Quando la Roma vince uno è felice, e se non sei della Roma neanche sai quanto. Però questa gioia bolognese ha un sapore diverso, persino il gol ha un retrogusto particolare, quando vedi Vucinic mangiarsi l’avversario e la linea laterale per dare il pallone della vittoria a un altro; quando soprattutto vedi giocare da dio – d’altronde a Valparaiso è nato – Pizarro, e ogni dolce carezza data al pallone somiglia a uno schiaffo; quando vedi chi esce mettersi tranquillamente seduto in panchina; quando vedi quello che non avevi visto prima.

La Roma ricomincia da Bologna perché – bomba o non bomba – lì s’era fermata. Sotto la neve congelata, con tanti pupazzetti. Si ricominciava dal 16’ e il 16 ha segnato all’ultimo minuto di un primo tempo iniziato ventitrè giorni prima. In mezzo soltanto un punto (col Brescia), buono per metterlo sulla carriera a Trigoria di un allenatore.

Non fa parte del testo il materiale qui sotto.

(** X13.  For a target with entries in [0, 1] and a trained distribution
    with entries in (0, 1], the loss is a finite number that is not
    negative. *)
Theorem loss_fn_nonnegative (target trained : list R) :
  length target = length trained ->
  Forall (fun p => (0 <= p <= 1)%R) target ->
  Forall (fun x => (0 < x <= 1)%R) trained ->
  exists v : R,
    loss_fn (map Finite target) (map probability trained) = Ok (Finite v) /\
    (0 <= v)%R.
Proof.
  intros E Ht Hx. exists (cross_entropy target trained). split.
  - apply loss_fn_value; [exact E|].
    apply (Forall_impl _ (P := fun x => (0 < x <= 1)%R)); [intros x Hx'; lra|exact Hx].
  - unfold cross_entropy.
    assert (G : (Rsum (map (fun p => fst p * ln (snd p)) (combine target trained))
                 <= 0)%R).
    { clear E. revert trained Hx. induction Ht as [|p ps Hp _ IH];
        intros trained Hx; [simpl; lra|].
      destruct Hx as [|x xs Hx0 Hxs]; [simpl; lra|].
      simpl. specialize (IH xs Hxs).
      assert (ln x <= 0)%R by (pose proof (ln_le_sub_1 x); lra).
      assert (p * ln x <= 0)%R by nra. lra. }
    lra.
Qed.

Lemma gibbs_term (p x : R) :
  (0 <= p)%R -> (0 < x)%R -> (p * ln x - p * ln p <= x - p)%R.
Proof.
  intros Hp Hx. destruct (Req_dec_T p 0) as [->|Hne].
  - rewrite !Rmult_0_l. lra.
  - assert (Hp' : (0 < p)%R) by lra.
    assert (Hq : (0 < x * / p)%R)
      by (apply Rmult_lt_0_compat; [exact Hx|apply Rinv_0_lt_compat; exact Hp']).
    pose proof (ln_le_sub_1 (x * / p) Hq) as H1.
    rewrite ln_mult in H1 by (try apply Rinv_0_lt_compat; assumption).
    rewrite ln_Rinv in H1 by exact Hp'.
    assert (H2 : (p * (ln x + - ln p) <= p * (x * / p - 1))%R)
      by (apply Rmult_le_compat_l; lra).
    replace (p * (x * / p - 1))%R with (x - p)%R in H2 by (field; lra).
    lra.
Qed.

Lemma gibbs_sum (target : list R) :
  Forall (fun p => (0 <= p)%R) target ->
  forall trained,
    length target = length trained ->
    Forall (fun x => (0 < x)%R) trained ->
    (Rsum (map (fun p => fst p * ln (snd p)) (combine target trained))
     - Rsum (map (fun p => p * ln p) target)
     <= Rsum trained - Rsum target)%R.
Proof.
  induction 1 as [|p ps Hp _ IH]; intros [|x xs] E Hx; simpl in *;
    try discriminate; [lra|].
  inversion Hx as [|? ? Hx0 Hxs]; subst.
  specialize (IH xs (f_equal pred E) Hxs).
  pose proof (gibbs_term p x Hp Hx0). lra.
Qed.

Lemma cross_entropy_diagonal (p : list R) : cross_entropy p p = entropy p.
Proof.
  unfold cross_entropy, entropy. f_equal.
  induction p as [|x p IH]; simpl; [reflexivity|]. rewrite IH. reflexivity.
Qed.


(** ** The loss: special values and shapes *)

Lemma nth_error_combine {A B : Type} (xs : list A) (ys : list B) (i : nat)
      (x : A) (y : B) :
  nth_error xs i = Some x -> nth_error ys i = Some y ->
  nth_error (combine xs ys) i = Some (x, y).
Proof.
  revert xs ys. induction i as [|i IH]; intros [|x' xs] [|y' ys] Hx Hy;
    simpl in *; try discriminate.
  - congruence.
  - eauto.
Qed.

(** X15.  Whenever some index holds a zero in the target and a zero in
    the trained distribution, the loss is [nan], whatever the other
    entries are. *)
Theorem loss_fn_nan_at_zero_zero
        (p_target : list float64) (p_qbm : list complex128) (i : nat) :
  length p_target = length p_qbm ->
  nth_error p_target i = Some (Finite 0) ->
  nth_error p_qbm i = Some (probability 0) ->
  loss_fn p_target p_qbm = Ok NaN.
Proof.
  intros E Ht Hq. rewrite loss_fn_pairs by exact E. f_equal.
  cbn [cneg re]. unfold np_sum.
  rewrite (re_fold_left_cadd_nan _
             (cmul (of_float (Finite 0)) (clog (probability 0)))).
  - reflexivity.
  - apply (in_map (fun p => cmul (of_float (fst p)) (clog (snd p)))
                  _ (Finite 0, probability 0)).
    apply (nth_error_In _ i). apply nth_error_combine; assumption.
  - rewrite clog_zero. apply cmul_zero_neg_infinity.
Qed.

Lemma re_fold_left_cadd (l : list complex128) :
  forall z, re (fold_left cadd l z) = fold_left fadd (map re l) (re z).
Proof.
  induction l as [|w l IH]; intros z; simpl; [reflexivity|]. apply IH.
Qed.

Lemma re_cmul_clog_abs (y : float64) (x : R) :
  re (cmul (of_float y) (clog (probability x))) =
  re (cmul (of_float y) (clog (probability (Rabs x)))).
Proof.
  unfold cmul, clog, probability, of_float. cbn [re im fhypot fatan2 fmul].
  replace (Rabs x * Rabs x + 0 * 0)%R with (x * x + 0 * 0)%R
    by (rewrite <- Rabs_mult, (Rabs_pos_eq (x * x)); [reflexivity|nra]).
  generalize (fmul y (flog (Finite (sqrt (x * x + 0 * 0))))). intros u.
  unfold fsub. destruct u; cbn [fneg fadd]; try reflexivity.
  f_equal. ring.
Qed.

(** X16.  The loss does not see the sign of a trained entry: the complex
    logarithm of a negative entry has the real part [log |x|], and the
    imaginary part is dropped at the end, so a trained vector and the
    vector of its absolute values give the same loss. *)
Theorem loss_fn_ignores_sign (p_target : list float64) (trained : list R) :
  length p_target = length trained ->
  loss_fn p_target (map probability trained) =
  loss_fn p_target (map probability (map Rabs trained)).
Proof.
  intros E.
  rewrite !loss_fn_pairs by (rewrite ?length_map; exact E).
  f_equal. cbn [cneg re]. f_equal. unfold np_sum. rewrite !re_fold_left_cadd.
  f_equal. clear E. revert trained.
  induction p_target as [|y ys IH]; intros [|x xs]; simpl; try reflexivity.
  f_equal; [apply re_cmul_clog_abs|apply IH].
Qed.

(** X17.  The loss raises [ValueError] exactly when the two arrays have
    different lengths and neither has length one; an array of length one
    is stretched over the other without complaint. *)
Theorem loss_fn_shapes (p_target : list float64) (p_qbm : list complex128) :
  (length p_target = length p_qbm \/ length p_target = 1%nat \/
   length p_qbm = 1%nat ->
   exists v, loss_fn p_target p_qbm = Ok v) /\
  (length p_target <> length p_qbm -> length p_target <> 1%nat ->
   length p_qbm <> 1%nat ->
   loss_fn p_target p_qbm = Err ValueError) /\
  (forall y, length p_qbm <> 1%nat ->
   loss_fn [y] p_qbm =
   Ok (re (cneg (np_sum (map (fun z => cmul (of_float y) (clog z)) p_qbm))))).
Proof.
  unfold loss_fn, np_multiply, np_log. split; [|split].
  - intros [E|[E|E]].
    + rewrite broadcast_same_length by (rewrite !length_map; exact E). eexists.
      reflexivity.
    + destruct p_target as [|y [|y' ys]]; try discriminate. unfold broadcast.
      cbn [map length].
      destruct (Nat.eqb 1 (length (map clog p_qbm))); eexists; reflexivity.
    + destruct p_qbm as [|z [|z' zs]]; try discriminate. unfold broadcast.
      cbn [map length].
      destruct (Nat.eqb (length (map of_float p_target)) 1); [eexists; reflexivity|].
      destruct (map of_float p_target) as [|a [|a' l]]; eexists; reflexivity.
  - intros Hne H1 H2.
    rewrite broadcast_mismatch by (rewrite ?length_map; assumption). reflexivity.
  - intros y Hq. unfold broadcast. cbn [map length]. rewrite length_map.
    destruct (Nat.eqb_spec 1 (length p_qbm)) as [E|_]; [congruence|].
    cbn [bind]. rewrite map_map. reflexivity.
Qed.

(** ** The loss: a zero probability where the target is positive *)

Lemma re_cmul_log_zero (p : R) :
  (0 < p)%R -> re (cmul (of_float (Finite p)) (clog (probability 0))) = NInf.
Proof.
  intros Hp. rewrite clog_zero. unfold cmul, of_float. cbn [re im fmul].
  unfold scale_inf. destruct (total_order_T p 0) as [[L|Z]|G]; try lra.
  reflexivity.
Qed.

Lemma fold_left_fadd_from_neg_infinity (l : list float64) :
  Forall (fun y => y = NInf \/ exists r, y = Finite r) l ->
  fold_left fadd l NInf = NInf.
Proof.
  induction 1 as [|y l [->|[r ->]] _ IH]; simpl; auto.
Qed.

Lemma fold_left_fadd_meets_neg_infinity (l : list float64) :
  Forall (fun y => y = NInf \/ exists r, y = Finite r) l ->
  Exists (fun y => y = NInf) l ->
  forall a, fold_left fadd l (Finite a) = NInf.
Proof.
  induction 1 as [|y l Hy Hl IH]; intros Hex a; [inversion Hex|].
  simpl. destruct Hy as [->|[r ->]].
  - simpl. apply fold_left_fadd_from_neg_infinity. exact Hl.
  - simpl. apply IH. inversion Hex as [? ? E|? ? E]; subst; [discriminate|exact E].
Qed.

(** X19.  When the trained distribution is zero at some index where the
    target is positive, and positive wherever it is not zero, the loss is
    [+inf]: nothing is raised and nothing is clamped. *)
Theorem loss_fn_infinite_off_support (target trained : list R) :
  Forall2 (fun p x => (0 < x)%R \/ (x = 0%R /\ (0 < p)%R)) target trained ->
  Exists (fun x => x = 0%R) trained ->
  loss_fn (map Finite target) (map probability trained) = Ok PInf.
Proof.
  intros H2 Hex.
  assert (E : length target = length trained) by (eapply Forall2_length; exact H2).
  rewrite loss_fn_pairs by (rewrite !length_map; exact E).
  rewrite combine_map_pair, map_map. cbn [fst snd cneg re]. unfold np_sum.
  rewrite re_fold_left_cadd, map_map.
  change (re (of_float (Finite 0))) with (Finite 0).
  rewrite fold_left_fadd_meets_neg_infinity; [reflexivity| |].
  - clear Hex E.
    induction H2 as [|p x ps xs Hpx _ IH]; cbn [map combine fst snd];
      constructor; auto.
    destruct Hpx as [Hx|[-> Hp]].
    + right. rewrite cmul_target_log by exact Hx. eexists. reflexivity.
    + left. apply re_cmul_log_zero. exact Hp.
  - clear E.
    induction H2 as [|p x ps xs Hpx _ IH]; cbn [map combine fst snd];
      [inversion Hex|].
    inversion Hex as [? ? Hx0|? ? Hrest]; subst.
    + apply Exists_cons_hd. destruct Hpx as [Hx|[_ Hp]]; [lra|].
      apply re_cmul_log_zero. exact Hp.
    + apply Exists_cons_tl. apply IH. exact Hrest.
Qed.


(** ** Lines 597-598: the L1 distance *)

Lemma fold_left_fadd_finite (l : list R) :
  forall a, fold_left fadd (map Finite l) (Finite a) = Finite (a + Rsum l).
Proof.
  induction l as [|x l IH]; intros a; simpl.
  - f_equal. lra.
  - rewrite IH. f_equal. ring.
Qed.

Lemma cabs_difference (p x : R) :
  cabs (csub (of_float (Finite p)) (probability x)) = Finite (Rabs (p - x)).
Proof.
  unfold cabs, csub, probability, of_float, fsub. cbn [re im fneg fadd fhypot].
  f_equal.
  replace ((p + - x) * (p + - x) + (0 + - 0) * (0 + - 0))%R with (Rsqr (p - x))
    by (unfold Rsqr; ring).
  apply sqrt_Rsqr_abs.
Qed.



End Notebook.

Arguments get_gibbs_state_params {Param Operator Ansatz NatGrad}.
Arguments get_gibbs_state_params_st {Param Operator Ansatz NatGrad}.
Arguments propagate {Param Ansatz NatGrad}.
Arguments loss {Param Operator Hamiltonian Ansatz AnsatzOp NatGrad}.
Arguments loss_st {Param Operator Hamiltonian Ansatz AnsatzOp NatGrad}.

La Roma ricomincia dove s’era fermata, in una partita fatta quasi su misura per il suo nuovo tecnico. Vincenzo Montella. Olè. Pure il minutaggio era acconcio, visto che i tempi delle partite dei Giovanissimi durano 35’, oltre la particolare predisposizione dei giocatori che lui significativamente a fine gara ha ringraziato in continuazione. Era quasi una partita allo specchio questa contro una società guidata una volta da una donna presidente, coi giocatori senza stipendio, con un americano che era passato e volato via. I giocatori – con un esempio forte davanti e con la strizza dietro – si sono trovati inchiodati alle loro responsabilità. Per questo hanno tirato fuori i denti fino a lasciarceli al Dall’Ara. Ma adesso che dobbiamo fare? A ogni vittoria rinfacciargli il passato? Ogni passo avanti guardarsi indietro? Purtroppo o per fortuna gli interessi coincidono.

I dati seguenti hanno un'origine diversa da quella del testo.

(** One event keeps the count within the maximum, unless it is a guess
    pressed with the maximum already reached. *)
Lemma step_wrong_bounded (sys sys' : Sys) (e : Event) :
  step sys e = Some sys' ->
  wrongGuesses (st sys) <= maxWrongGuesses ->
  match e with
  | GuessPressed _ _ => wrongGuesses (st sys) < maxWrongGuesses
  | _ => True
  end ->
  wrongGuesses (st sys') <= maxWrongGuesses.
Proof.
  intros Hstep Hle Hguard. destruct e as [dt value|dt stored|dt|draws|dt k]; simpl in Hstep.
  - destruct (userMay sys dt && _ && _); [|discriminate].
    injection Hstep as <-. exact Hle.
  - destruct (userMay sys dt); [|discriminate]. injection Hstep as <-. simpl.
    pose proof (guessLetter_wrong_le stored (st sys)). lia.
  - destruct (userMay sys dt); [|discriminate]. injection Hstep as <-. simpl.
    pose proof (nextTeamOrWord_wrong_le (capture (st sys)) (st sys)).
    unfold passQuestion. lia.
  - destruct (takeEarliest (timers sys)) as [[t rest]|]; [|discriminate].
    destruct (hintEffect _ _ _) as [s'|] eqn:Heff; [|discriminate].
    injection Hstep as <-. simpl. rewrite (hintEffect_wrong _ _ _ _ Heff).
    pose proof (runCallback_wrong_le (callback t) (st sys)). lia.
  - destruct (answerMay sys dt); [|discriminate].
    destruct (nth_error (requests sys) k) as [u|]; [|discriminate].
    injection Hstep as <-. simpl.
    assert (Hsame : wrongGuesses (scoreAnswered u (st sys)) = wrongGuesses (st sys))
      by apply scoreAnswered_fields.
    lia.
Qed.

Lemma run_wrong_bounded (es : list Event) (sys sys' : Sys) :
  wrongGuesses (st sys) <= maxWrongGuesses ->
  guessesBelowMax sys es ->
  run sys es = Some sys' ->
  wrongGuesses (st sys') <= maxWrongGuesses.
Proof.
  revert sys. induction es as [|e es IH]; intros sys Hle Hguard; simpl.
  - now intros [= <-].
  - destruct Hguard as [Hg Hrest]. destruct (step sys e) as [next|] eqn:Hstep; [|discriminate].
    apply IH; [eapply step_wrong_bounded; eassumption | assumption].
Qed.

Lemma startGame_wrong (teamsData : list Team) (wordsData : list GameWord)
  (gameId : Z) (draws : list nat) (sys : Sys) :
  startGame teamsData wordsData gameId draws = Some sys -> wrongGuesses (st sys) = 0.
Proof.
  unfold startGame. destruct teamsData as [|team ?]; [discriminate|].
  destruct wordsData as [|w ?]; [discriminate|].
  destruct (forallb _ _); [|discriminate].
  destruct (generateDefaultRevealedPositions _ _); simpl; [|discriminate].
  now intros [= <-].
Qed.

End WrongGuesses.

Prendiamoci questa prima di mercoledì di pomeriggio (com’è naif questo nuovo inizio) come una buona minestrina, come quello che è: una vittoria e tre punti. Prendiamoci che lo schieramento era lineare e i ruoli chiari, così come tutti i cambi. Prendiamoci quello che è, la Roma che vince (ed è anche una rarità con la maglia bianca e i calzoncini rossi, stile Wrexham), i ricordi di quando qui al Dall’Ara Montella giocatore a fine primo tempo si arrabbiava probabilmente col suo allenatore, Voeller, parlando col suo vice, Ezio Sella che ieri stava sull’altra panchina, mentre un De Rossi ragazzino quel giorno si arrabbiava persino coi senatori per l’atteggiamento arrendevole in campo. Il tempo fa giri strani per ritrovarsi. Pure la Roma (c’è chi è andato in Cile, chi è rimasto in panchina un anno e mezzo, chi non voleva giocare…) che per farlo ha dovuto aspettare l’Aeroplanino. La sua commozione è la cosa più bella ieri. Almeno per chi è romanista. Che quando vince la Roma è felice. E basta.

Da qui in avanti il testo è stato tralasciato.